Walentynki w czasie zmienionych ról społecznych. Mój kolega jest "kogutem domowym".


W dzisiejszych czasach znacznie pozmieniały się role społeczne. Kobiety są dużo bardziej lesbijskie niż kiedyś, dużo bardziej wyzwolone, dużo bardziej zamknięte w swojej własnej grupie samiczej. Są też oczywiście- nadal - jakieś kobiety stłamszone, zahukane, poddane mężczyznom, ale nie wiem czy w tych czasach - zahukane i poddane mężczyznom kobiety są aby jeszcze pożądanymi partiami. Myślę że w dzisiejszych czasach mężczyźni wolą kobiety bardziej dominujące, silne i władcze. 

Efekt pandemii
Pandemia spowodowała że wiele środowisk pozamykało się w grupach samczych lub samiczych. Ot, kumple się odwiedzają na chacie, ale to są raczej sami faceci. Koleżanki nasze także najczęściej się spotykają w paczkach samych samic. Mam takie wrażenie pozamykania się ludzi w małych grupkach.

Zamiana ról
Wczoraj rozmawiałem z moim kumplem na temat mody- on się ładniej ode mnie ubiera. Urodził się w 1990 roku. Mimo że jest mężczyzną i nie jest homo ani trans, nosi damską tunikę (tunika ma wydłużony krój względem tiszerta). Jego ciuchy są całe podarte, włącznie z ową tuniką. To nie jest tak że ja ktoś nosi damski tiszert to jest to coś nieodpowiedniego dla mężczyzny. Ot, moda się zmieniła, a on się ubiera po prostu na czasie. Aby mu zimą nie było zimno w dziurawych ubraniach (jego tunika jak i spodnie są podarte), nosi pod spodem bieliznę termoaktywną. 

Duże dzieci mają dzieci
Mój kumpel ma syna, dziecko, ale w jakiejś mierze on sam jeszcze jest zupełnym 30-letnim dzieckiem. Większość czasu z nim spędzanego to różne zabawy, niczym z dużymi dziećmi. Oczywiście, te zabawy mają już o wiele bardziej zaawansowany poziom, np. we frisbee koleś wymiata. Gra w kalambury z nim to pokazywanie haseł skrajnie trudnych, w stylu "zadufany karmelita" albo "zbeszczeszczony pastorał". Są to jakby dziecięce zabawy podciągnięte do poziomu profesjonalnego, a on sam jest "kidultem", "dużym dzieckiem",  dorosłym dzieckiem jakich teraz jest pełno. Nie ma się co dziwić że twarzy wygląda na 16 lat a nie na ponad 30 (jakie ma w papierach).

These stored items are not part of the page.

(** A joined prefix followed by more parts joins like the flat list. *)
Lemma join_join_app sep (a b : list string) :
  a <> [] -> PyStr.join sep (PyStr.join sep a :: b) = PyStr.join sep (a ++ b).
Proof.
  induction a as [|x a IH]; [congruence|]. intros _.
  destruct a as [|y a].
  - reflexivity.
  - change ((x :: y :: a) ++ b) with (x :: (y :: a) ++ b).
    assert (Hne : y :: a <> []) by discriminate.
    specialize (IH Hne).
    destruct b as [|z b].
    + rewrite app_nil_r. reflexivity.
    + change ((y :: a) ++ z :: b) with (y :: (a ++ z :: b)) in *.
      rewrite (join_cons sep x y (a ++ z :: b)), <- IH.
      rewrite !join_cons. now rewrite !append_assoc.
Qed.

End StringFacts.

(** ** The resolver *)

Section Resolver.
Context (R : Runtime).

Lemma parts_init o n node :
  ObjectNode.parts (ObjectNode.init R o n (Some node)) = n :: ObjectNode.parts node.
Proof. reflexivity. Qed.

Lemma root_init o n node :
  ObjectNode.root (ObjectNode.init R o n (Some node)) = ObjectNode.root node.
Proof. reflexivity. Qed.

(** The chain built under a node lists the pending names above that node's. *)
Lemma attach_parts objects : forall node leaf,
  attach R node objects = Ok leaf ->
  ObjectNode.parts leaf = rev objects ++ ObjectNode.parts node
  /\ ObjectNode.root leaf = ObjectNode.root node.
Proof.
  induction objects as [|obj_name rest IH]; intros node leaf H; simpl in H.
  - inversion H; subst. split; reflexivity.
  - destruct (getattr R (ObjectNode.obj node) obj_name) as [o|]; [|discriminate].
    apply IH in H as [Hp Hr]. rewrite Hp, Hr, parts_init, root_init. split; [|reflexivity].
    simpl. now rewrite <- app_assoc.
Qed.
(** * pkg/tiller/client_config.go: the deferred, impersonating client configuration

    A shallow embedding of [DeferredLoadingClientConfig] and its methods
    ([createClientConfig], [RawConfig], [ClientConfig], [Namespace],
    [ConfigAccess]) together with the properties of the lazy cache, of the
    in-cluster fallback and of the impersonation write.

    Go values are modelled as follows.
    - A pointer or an interface value that may be nil is an [option]; using a
      nil one (calling a method on it, reading or writing through it) panics.
    - [*restclient.Config] is an address into a store of configurations, so the
      write through [mergedConfig] in [ClientConfig] is a store update that
      every holder of the same address observes.
    - The collaborators (the loader, the merged configuration built by
      client-go, the in-cluster detector) are interface values: records of
      methods.  A method reads and changes the world outside this package (files,
      environment, the configuration store) and returns its results.
    - Every call that leaves the package is recorded in a trace, so that "the
      detector is not consulted" or "Load is not called again" are statements
      about the events a call appends. *)

From stdpp Require Import base option list strings gmap.

(** ** What the package imports *)

(** Types of the Go runtime and of client-go that the package only passes
    around: the state of the outside world, error values, [io.Reader], and the
    fields of [restclient.Config] other than [Impersonate]. *)
Class Imports := {
  Env : Type;
  error : Type;
  io_Reader : Type;
  restclient_Fields : Type;
}.

(** [v1.NamespaceDefault] of k8s.io/api/core/v1. *)
Definition v1_NamespaceDefault : string := "default".

(** An address of a [restclient.Config]. *)
Definition addr := positive.

(** [restclient.ImpersonationConfig]. *)
Record restclient_ImpersonationConfig := {
  UserName : string;
  Groups : list string;
  Extra : gmap string (list string);
}.

(** [clientcmdapi.Context]. *)
Record clientcmdapi_Context := {
  ctx_Cluster : string;
  ctx_AuthInfo : string;
  ctx_Namespace : string;
}.

(** [clientcmdapi.Config], the raw configuration: the fields this package
    reads.  [Contexts] is a [map[string]*Context]; an entry may hold nil. *)
Record clientcmdapi_Config := {
  CurrentContext : string;
  Contexts : gmap string (option clientcmdapi_Context);
}.

(** [clientcmd.ConfigOverrides]: the fields this package reads. *)
Record clientcmd_ConfigOverrides := {
  ov_CurrentContext : string;
  ov_Context : clientcmdapi_Context;
}.

(** Calls that leave the package. *)
Inductive event :=
  | EvLoad
  | EvIsDefaultConfig
  | EvNewInteractiveClientConfig
  | EvNewNonInteractiveClientConfig
  | EvMergedRawConfig
  | EvMergedClientConfig
  | EvMergedNamespace
  | EvPossible
  | EvInClusterClientConfig
  | EvInClusterNamespace
  | EvLog (msg : string).

(** The calls made on the in-cluster detector. *)
Definition icc_event (e : event) : bool :=
  match e with
  | EvPossible | EvInClusterClientConfig | EvInClusterNamespace => true
  | _ => false
  end.

(** The calls that read the detector's configuration or namespace. *)
Definition icc_source_event (e : event) : bool :=
  match e with
  | EvInClusterClientConfig | EvInClusterNamespace => true
  | _ => false
  end.

Definition is_load (e : event) : bool :=
  match e with EvLoad => true | _ => false end.

(** The calls [createClientConfig] makes. *)
Definition resolution_event (e : event) : bool :=
  match e with
  | EvLoad | EvNewInteractiveClientConfig | EvNewNonInteractiveClientConfig => true
  | _ => false
  end.

(** The calls of the two constructors of client-go, and how many of them a
    trace holds. *)
Definition constructor_event (e : event) : bool :=
  match e with
  | EvNewInteractiveClientConfig | EvNewNonInteractiveClientConfig => true
  | _ => false
  end.

Definition constructions (t : list event) : nat :=
  length (List.filter constructor_event t).

Section model.
Context {Imp : Imports}.

(** [restclient.Config]. *)
Record restclient_Config := {
  Impersonate : restclient_ImpersonationConfig;
  rest_fields : restclient_Fields;
}.

(** The world outside the package: the store of [restclient.Config] values
    and everything else a collaborator may read or change. *)
Record World := {
  heap : gmap addr restclient_Config;
  env : Env;
}.

(** A method of a collaborator. *)
Definition Ext (A : Type) : Type := World → A * World.

(** [clientcmd.ClientConfigLoader]. [Load] returns a [*clientcmdapi.Config],
    nil or the configuration it points to. *)
Record clientcmd_ClientConfigLoader := {
  Load : Ext (option clientcmdapi_Config * option error);
  IsDefaultConfig : option addr → Ext bool;
}.

(** [clientcmd.ClientConfig], the methods this package calls on one. *)
Record clientcmd_ClientConfig := {
  cc_RawConfig : Ext (clientcmdapi_Config * option error);
  cc_ClientConfig : Ext (option addr * option error);
  cc_Namespace : Ext (string * bool * option error);
}.

(** [InClusterConfig]: a [clientcmd.ClientConfig] with [Possible]. *)
Record InClusterConfig := {
  icc_ClientConfig :> clientcmd_ClientConfig;
  Possible : Ext bool;
}.

(** [DeferredLoadingClientConfig]. [loadingLock] is true while the mutex is
    held. *)
Record DeferredLoadingClientConfig := {
  loader : option clientcmd_ClientConfigLoader;
  overrides : option clientcmd_ConfigOverrides;
  fallbackReader : option io_Reader;
  user : string;
  groups : list string;
  clientConfig : option clientcmd_ClientConfig;
  loadingLock : bool;
  icc : option InClusterConfig;
}.

(** Functions of client-go that the package calls. *)
Class Clientcmd := {
  IsEmptyConfig : error → bool;
  NewInteractiveClientConfig :
    clientcmdapi_Config → string → clientcmd_ConfigOverrides → io_Reader →
    clientcmd_ClientConfigLoader → clientcmd_ClientConfig;
  NewNonInteractiveClientConfig :
    clientcmdapi_Config → string → clientcmd_ConfigOverrides →
    clientcmd_ClientConfigLoader → clientcmd_ClientConfig;
}.

(** ** Running a method *)

(** The receiver, the world and the calls made so far. *)
Record State := {
  self : DeferredLoadingClientConfig;
  world : World;
  trace : list event;
}.

(** A method returns, panics, or blocks for ever on the mutex. *)
Inductive Outcome (A : Type) :=
  | Ret (a : A) (s : State)
  | Panic (s : State)
  | Blocked.
Global Arguments Ret {A} a s.
Global Arguments Panic {A} s.
Global Arguments Blocked {A}.

Definition M (A : Type) : Type := State → Outcome A.

Definition ret {A} (a : A) : M A := λ s, Ret a s.

Definition bind {A B} (m : M A) (k : A → M B) : M B :=
  λ s, match m s with
       | Ret a s' => k a s'
       | Panic s' => Panic s'
       | Blocked => Blocked
       end.

Definition panic {A} : M A := λ s, Panic s.

Definition get_self : M DeferredLoadingClientConfig := λ s, Ret (self s) s.

(** Calling a method of a collaborator. *)
Definition call {A} (e : event) (f : Ext A) : M A :=
  λ s, let '(a, w) := f (world s) in
       Ret a {| self := self s; world := w; trace := trace s ++ [e] |}.

(** Calling a function that only builds a value. *)
Definition construct {A} (e : event) (a : A) : M A :=
  λ s, Ret a {| self := self s; world := world s; trace := trace s ++ [e] |}.

(** [glog.V(4).Infof]. *)
Definition glog_Infof (msg : string) : M unit :=
  λ s, Ret tt {| self := self s; world := world s; trace := trace s ++ [EvLog msg] |}.

(** Using a pointer or an interface value: nil panics. *)
Definition deref {A} (p : option A) : M A :=
  match p with
  | Some a => ret a
  | None => panic
  end.

Definition with_clientConfig (h : option clientcmd_ClientConfig)
    (c : DeferredLoadingClientConfig) : DeferredLoadingClientConfig :=
  {| loader := loader c; overrides := overrides c;
     fallbackReader := fallbackReader c; user := user c; groups := groups c;
     clientConfig := h; loadingLock := loadingLock c; icc := icc c |}.

Definition with_loadingLock (b : bool)
    (c : DeferredLoadingClientConfig) : DeferredLoadingClientConfig :=
  {| loader := loader c; overrides := overrides c;
     fallbackReader := fallbackReader c; user := user c; groups := groups c;
     clientConfig := clientConfig c; loadingLock := b; icc := icc c |}.

Definition with_identity (u : string) (g : list string)
    (c : DeferredLoadingClientConfig) : DeferredLoadingClientConfig :=
  {| loader := loader c; overrides := overrides c;
     fallbackReader := fallbackReader c; user := u; groups := g;
     clientConfig := clientConfig c; loadingLock := loadingLock c; icc := icc c |}.

Definition with_self (c : DeferredLoadingClientConfig) (s : State) : State :=
  {| self := c; world := world s; trace := trace s |}.

Definition with_world (w : World) (s : State) : State :=
  {| self := self s; world := w; trace := trace s |}.

Definition with_heap (h : gmap addr restclient_Config) (w : World) : World :=
  {| heap := h; env := env w |}.

(** [config.clientConfig = h]. *)
Definition set_clientConfig (h : clientcmd_ClientConfig) : M unit :=
  λ s, Ret tt (with_self (with_clientConfig (Some h) (self s)) s).

(** [sync.Mutex.Lock]: with the mutex held, the caller waits. *)
Definition Lock : M unit :=
  λ s, if loadingLock (self s) then Blocked
       else Ret tt (with_self (with_loadingLock true (self s)) s).

(** [sync.Mutex.Unlock]: unlocking a free mutex is a fatal error. *)
Definition Unlock : M unit :=
  λ s, if loadingLock (self s)
       then Ret tt (with_self (with_loadingLock false (self s)) s)
       else Panic s.

(** [defer d] followed by [body]: [d] runs when [body] returns and also when
    it panics. *)
Definition defer {A} (d : M unit) (body : M A) : M A :=
  λ s, match body s with
       | Ret a s' =>
           match d s' with
           | Ret _ s'' => Ret a s''
           | Panic s'' => Panic s''
           | Blocked => Blocked
           end
       | Panic s' =>
           match d s' with
           | Ret _ s'' => Panic s''
           | Panic s'' => Panic s''
           | Blocked => Blocked
           end
       | Blocked => Blocked
       end.
(** * NMEA-0183 sentence decoder

    A shallow embedding of the decoder in [gps.py] (the classes [BaseGPS],
    [GPSGGA], [GPSGLL], [GPSGSA], [GPSGSV], [GPSVTG], [GPSRMC]) and of the
    dispatcher [GPS.getInstance], whose text is the same in [run.py] and in
    [nmea.py] and which, in [run.py], imports its classes from [gps.py];
    then the properties of the specification, stated and settled against
    the embedding.

    Python strings are [string]; lists of fields are [list string]; a
    constructor that may raise is a computation in the monad [M], which
    records the lines written to standard output and either the exception
    raised or the value built. Indices and slice bounds in the source are
    literals that are not negative, so they are [nat].

    Not embedded: the [__str__] methods, which render the lists of fields
    with Python's [repr], and the demonstration block under [__main__],
    which prints these renderings. *)

From Stdlib Require Import String Ascii List Bool Arith Lia DecimalString.
Import ListNotations.
Open Scope string_scope.

(** ** Exceptions and the computation monad *)

(** The two exception classes of [gps.py], and the two host exceptions the
    code can let escape: [IndexError] from [frame[0]] and [self.data[i]],
    [AttributeError] from reading a class attribute that is not there. *)
Inductive exn : Type :=
| GPSFormatError (message : string)
| GPSTypeError (message : string)
| IndexError (message : string)
| AttributeError (message : string).

(** [stdout] is the list of lines printed, oldest first. *)
Definition M (A : Type) : Type := (list string * (exn + A))%type.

Inny kolega ma półkach ma kolekcję misiów (takich misiów z bajek "nie dla dzieci" np. Southpark). Odwiedziny go to gra w różne gry, nawet w klocki z których budujemy wieżę (co nie jest proste). Ogólnie nadal wiele z moich znajomych i kumpli bawi się całymi godzinami w róźne gry, niczym wielkie dzieci. Niektórzy z nich grają za pieniądze, grając za pieniądze postaciami należącymi do innych graczy (pokonuje poziomy gry za nich). Ich tryb życia jest dwudniowy- grają na kompie przez 2 dni z rzędu, i idą spać na około kilkanaście godzin. 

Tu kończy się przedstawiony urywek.